**Available records**
(** C8, amended.  For a non-empty sequence of counts within the limits of
    the interpreter the report runs to its end and the median shown is the
    standard one over the ordered counts [s]: the middle element when their
    number is odd; when it is even, the average of the two middle elements
    as a float, which is exactly the average when their sum is at most
    [2^53] and is the average up to the rounding of a float, a relative
    error of at most [2^-53], in every case. *)
Theorem median_shown
        (word_counts : list Z) (file_word_map : dict str Z) (s : list Z) :
  word_counts <> [] ->
  within_limits word_counts ->
  Sorted Z.le s ->
  Permutation s word_counts ->
  let n := len word_counts in
  exists (median_words : number) (mean_text mode_text : str),
    report (word_counts, file_word_map)
    = (Return tt,
       per_file_text file_word_map
       ++ summary_text (sum word_counts) mean_text
                       (str_of_number median_words) mode_text)
    /\ (n mod 2 = 1 ->
        median_words = PyInt (nth (Z.to_nat (n / 2)) s 0))
    /\ (n mod 2 = 0 ->
        let two := nth (Z.to_nat (n / 2 - 1)) s 0 + nth (Z.to_nat (n / 2)) s 0 in
        exists f : float,
          median_words = PyFloat f
          /\ rounded f two 2
          /\ (two <= 2 ^ 53 -> float_value f == two # 2)).
Proof.
  intros Hne Hlim Hs Hp n.
  destruct (within_limits_sum _ Hlim) as [Hpos [Hs0 Hbig]].
  assert (Hn1 : 1 <= n).
  { subst n. unfold len. destruct word_counts; [contradiction|].
    cbn [length]. lia. }
  destruct (mean_shown word_counts Hne) as (x & h & Hx & Hf & _).
  { split; [lia|]. change (2 ^ 1020) with (2 * 2 ^ 1019). lia. }
  assert (Hmode : exists v, statistics.mode word_counts = Return v).
  { destruct word_counts as [|c cs]; [contradiction|].
    destruct (mode_returns c cs) as (v & Hv & _). eauto. }
  destruct Hmode as [v Hv].
  pose proof (sorted_is word_counts s Hs Hp) as Hsorted.
  assert (Hin : forall i, 0 <= i < n -> 0 <= getitem s i).
  { intros i Hi. rewrite Forall_forall in Hpos. apply Hpos.
    apply (Permutation_in _ Hp). apply getitem_in.
    unfold len. rewrite (Permutation_length Hp). exact Hi. }
  destruct (median_cases word_counts Hne Hpos Hbig) as [[Hodd Hm]|[Heven Hm]];
    cbv zeta in Hm; rewrite Hsorted in Hm; fold n in Hm, Hodd || fold n in Hm, Heven.
  - exists (PyInt (getitem s (n / 2))), (show_hundredths false h), (str_of_int v).
    split; [now apply (report_eq _ _ x _ _ v)|].
    split; [reflexivity|]. intro; lia.
  - destruct Hm as (m & e & Hm & Hcase).
    pose proof (Z.div_mod n 2 ltac:(lia)) as Hdm.
    pose proof (Hin (n / 2 - 1) ltac:(lia)) as Ha.
    pose proof (Hin (n / 2) ltac:(lia)) as Hb2.
    exists (PyFloat (Float false m e)), (show_hundredths false h),
           (str_of_int v).
    split; [now apply (report_eq _ _ x _ _ v)|].
    split; [intro; lia|]. intros _. cbv zeta.
    exists (Float false m e). split; [reflexivity|].
    change (nth (Z.to_nat (n / 2 - 1)) s 0) with (getitem s (n / 2 - 1)).
    change (nth (Z.to_nat (n / 2)) s 0) with (getitem s (n / 2)).
    split.
    + destruct Hcase as [[-> ->]|[Hpos2 Hr]]; [apply rounded_zero|].
      apply rounded_of_round; try lia; [exact Hr|].
      pose proof (floor_log2_range
                    (getitem s (n / 2 - 1) + getitem s (n / 2)) 2) as [Hfl _].
      change (Z.log2 2) with 1 in Hfl.
      pose proof (Z.log2_nonneg (getitem s (n / 2 - 1) + getitem s (n / 2))).
      lia.
    + intro Hsmall.
      destruct (halving_exact (getitem s (n / 2 - 1) + getitem s (n / 2)))
        as (m' & e' & Hdiv & Hex); [lia|].
      assert (Hf' : statistics.median word_counts
                    = Return (PyFloat (Float false m' e'))).
      { unfold statistics.median. rewrite len_sorted, Hsorted. fold n.
        destruct (Z.eqb_spec n 0) as [|_]; [lia|].
        destruct (Z.eqb_spec (n mod 2) 1) as [|_]; [lia|].
        now rewrite Hdiv. }
      rewrite Hm in Hf'. injection Hf' as -> ->.
      apply (exactly_value m' e' _ 2 ltac:(lia) Hex).
Qed.

Lemma median_shown_witness :
  exists (median_words : number) (mean_text mode_text : str),
    report ([3; 2], [(lit "a.txt", 3); (lit "b.txt", 2)])
    = (Return tt,
       per_file_text [(lit "a.txt", 3); (lit "b.txt", 2)]
       ++ summary_text 5 mean_text (str_of_number median_words) mode_text)
    /\ exists f : float,
         median_words = PyFloat f /\ rounded f 5 2 /\ float_value f == 5 # 2.
Proof.
  destruct (median_shown [3; 2] [(lit "a.txt", 3); (lit "b.txt", 2)] [2; 3])
    as (med & mean_text & mode_text & Hrun & _ & Heven).
  - discriminate.
  - split; [vm_compute; discriminate|].
    repeat constructor; vm_compute; discriminate.
  - repeat constructor. lia.
  - apply perm_swap.
  - exists med, mean_text, mode_text. split; [exact Hrun|].
    destruct (Heven eq_refl) as (f & Hf & Hround & Hexact).
    exists f. split; [exact Hf|]. split; [exact Hround|].
    apply Hexact. vm_compute. discriminate.
Defined.

(* ================================================================== *)
(** * Further properties of the program *)
(* ================================================================== *)

(** ** Words of a text *)

Section Words.

Lemma split_from_all_space (w : str) :
  forallb isspace w = true -> split_from [] w = [].
Proof.
  induction w as [|c w IH]; cbn [forallb split_from]; [reflexivity|].
  intro H. apply andb_true_iff in H as [-> Hw]. auto.
Qed.

Lemma split_from_space_app (ws s : str) :
  forallb isspace ws = true -> split_from [] (ws ++ s) = split_from [] s.
Proof.
  induction ws as [|c ws IH]; cbn [forallb split_from app]; [reflexivity|].
  intro H. apply andb_true_iff in H as [-> Hw]. auto.
Qed.

(** A white-space character ends the token being read: what follows is
    split on its own. *)
Lemma split_from_at_space (a b w : str) (c : char) :
  isspace c = true ->
  split_from w (a ++ c :: b) = split_from w a ++ split_from [] b.
Proof.
  intro Hc. revert w.
  induction a as [|x a IH]; intro w; cbn [app split_from].
  - rewrite Hc. destruct w; reflexivity.
  - destruct (isspace x).
    + destruct w; rewrite IH; reflexivity.
    + apply IH.
Qed.

Lemma split_from_app_space (s ws w : str) :
  forallb isspace ws = true -> split_from w (s ++ ws) = split_from w s.
Proof.
  intro H. destruct ws as [|c ws]; [now rewrite app_nil_r|].
  cbn [forallb] in H. apply andb_true_iff in H as [Hc Hws].
  rewrite (split_from_at_space _ _ _ _ Hc), (split_from_all_space _ Hws).
  apply app_nil_r.
Qed.

Lemma split_separated (a ws b : str) :
  ws <> [] -> forallb isspace ws = true ->
  split (a ++ ws ++ b) = split a ++ split b.
Proof.
  intros Hne H. unfold split.
  destruct ws as [|c ws]; [contradiction|].
  cbn [forallb] in H. apply andb_true_iff in H as [Hc Hws].
  cbn [app]. rewrite (split_from_at_space _ _ _ _ Hc).
  now rewrite (split_from_space_app _ _ Hws).
Qed.

Lemma split_padded (w1 s w2 : str) :
  forallb isspace w1 = true -> forallb isspace w2 = true ->
  split (w1 ++ s ++ w2) = split s.
Proof.
  intros H1 H2. unfold split.
  rewrite (split_from_space_app _ _ H1). now apply split_from_app_space.
Qed.

(** Two words need a character between them. *)
Lemma word_runs_from_bound (s : str) :
  2 * word_runs_from true s <= len s + 1
  /\ 2 * word_runs_from false s <= len s.
Proof.
  induction s as [|c s [IHt IHf]].
  - rewrite !word_runs_from_nil. unfold len. cbn. lia.
  - rewrite !word_runs_from_cons. unfold len in *. cbn [length].
    destruct (isspace c); cbn [negb andb]; lia.
Qed.

End Words.

(** ** Counting the words of one file, further *)

Section CountWordsMore.

Variable fs : filesystem.

(** X2.  The count of a readable file is at most half the length of its
    text, rounded up: two words need a white-space character between
    them. *)
Theorem count_at_most_half_length (filepath text : str) :
  open_read fs filepath = Return text ->
  exists n : Z,
    count_words_in_file fs filepath = (Return n, [])
    /\ 0 <= n /\ 2 * n <= len text + 1.
Proof.
  intro H. exists (word_runs text).
  rewrite count_words_in_file_eq. unfold words_of, errors_of. rewrite H.
  split; [reflexivity|]. split; [apply word_runs_from_nonneg|].
  apply word_runs_from_bound.
Qed.

(** X3.  Counts add up over texts joined by white space: a file whose
    text is the text of one file, some white space, and the text of
    another has the sum of their counts. *)
Theorem count_of_joined_texts (path1 path2 path3 a ws b : str) :
  open_read fs path1 = Return a ->
  open_read fs path2 = Return b ->
  open_read fs path3 = Return (a ++ ws ++ b) ->
  ws <> [] -> forallb isspace ws = true ->
  exists n1 n2 : Z,
    count_words_in_file fs path1 = (Return n1, [])
    /\ count_words_in_file fs path2 = (Return n2, [])
    /\ count_words_in_file fs path3 = (Return (n1 + n2), []).
Proof.
  intros H1 H2 H3 Hne Hws.
  exists (len (split a)), (len (split b)).
  rewrite !count_words_in_file_eq. unfold words_of, errors_of.
  rewrite H1, H2, H3, <- !len_split, (split_separated _ _ _ Hne Hws).
  repeat split. unfold len. rewrite length_app. do 2 f_equal. lia.
Qed.

(** X4.  White space around a text does not change the count, whichever
    white-space characters they are (blanks, tabs, line ends of any
    kind). *)
Theorem count_ignores_padding (path1 path2 w1 s w2 : str) :
  open_read fs path1 = Return s ->
  open_read fs path2 = Return (w1 ++ s ++ w2) ->
  forallb isspace w1 = true -> forallb isspace w2 = true ->
  count_words_in_file fs path2 = count_words_in_file fs path1.
Proof.
  intros H1 H2 Hw1 Hw2.
  rewrite !count_words_in_file_eq. unfold words_of, errors_of.
  rewrite H1, H2, <- !len_split, (split_padded _ _ _ Hw1 Hw2).
  reflexivity.
Qed.

End CountWordsMore.

Lemma count_at_most_half_length_witness :
  exists n : Z,
    count_words_in_file docs_fs (lit "docs/b.txt") = (Return n, [])
    /\ 0 <= n /\ 2 * n <= 9 + 1.
Proof.
  exact (count_at_most_half_length docs_fs (lit "docs/b.txt")
                                   (lit "four five") eq_refl).
Defined.

Lemma count_of_joined_texts_witness :
  exists n1 n2 : Z,
    count_words_in_file joined_fs (lit "one") = (Return n1, [])
    /\ count_words_in_file joined_fs (lit "two") = (Return n2, [])
    /\ count_words_in_file joined_fs (lit "both") = (Return (n1 + n2), []).
Proof.
  apply (count_of_joined_texts joined_fs (lit "one") (lit "two") (lit "both")
                               (lit "to be or") [10%N; 9%N] (lit "not to be"));
    try reflexivity.
  discriminate.
Defined.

**What is required**
Only one part of the material above is to be transcribed, namely the lines starting with the line that has "cbn [app]. rewrite" and going on through the line that has "Variable fs : filesystem.", exactly as they stand.

**Task answer**
  cbn [app]. rewrite (split_from_at_space _ _ _ _ Hc).
  now rewrite (split_from_space_app _ _ Hws).
Qed.

Lemma split_padded (w1 s w2 : str) :
  forallb isspace w1 = true -> forallb isspace w2 = true ->
  split (w1 ++ s ++ w2) = split s.
Proof.
  intros H1 H2. unfold split.
  rewrite (split_from_space_app _ _ H1). now apply split_from_app_space.
Qed.

(** Two words need a character between them. *)
Lemma word_runs_from_bound (s : str) :
  2 * word_runs_from true s <= len s + 1
  /\ 2 * word_runs_from false s <= len s.
Proof.
  induction s as [|c s [IHt IHf]].
  - rewrite !word_runs_from_nil. unfold len. cbn. lia.
  - rewrite !word_runs_from_cons. unfold len in *. cbn [length].
    destruct (isspace c); cbn [negb andb]; lia.
Qed.

End Words.

(** ** Counting the words of one file, further *)

Section CountWordsMore.

Variable fs : filesystem.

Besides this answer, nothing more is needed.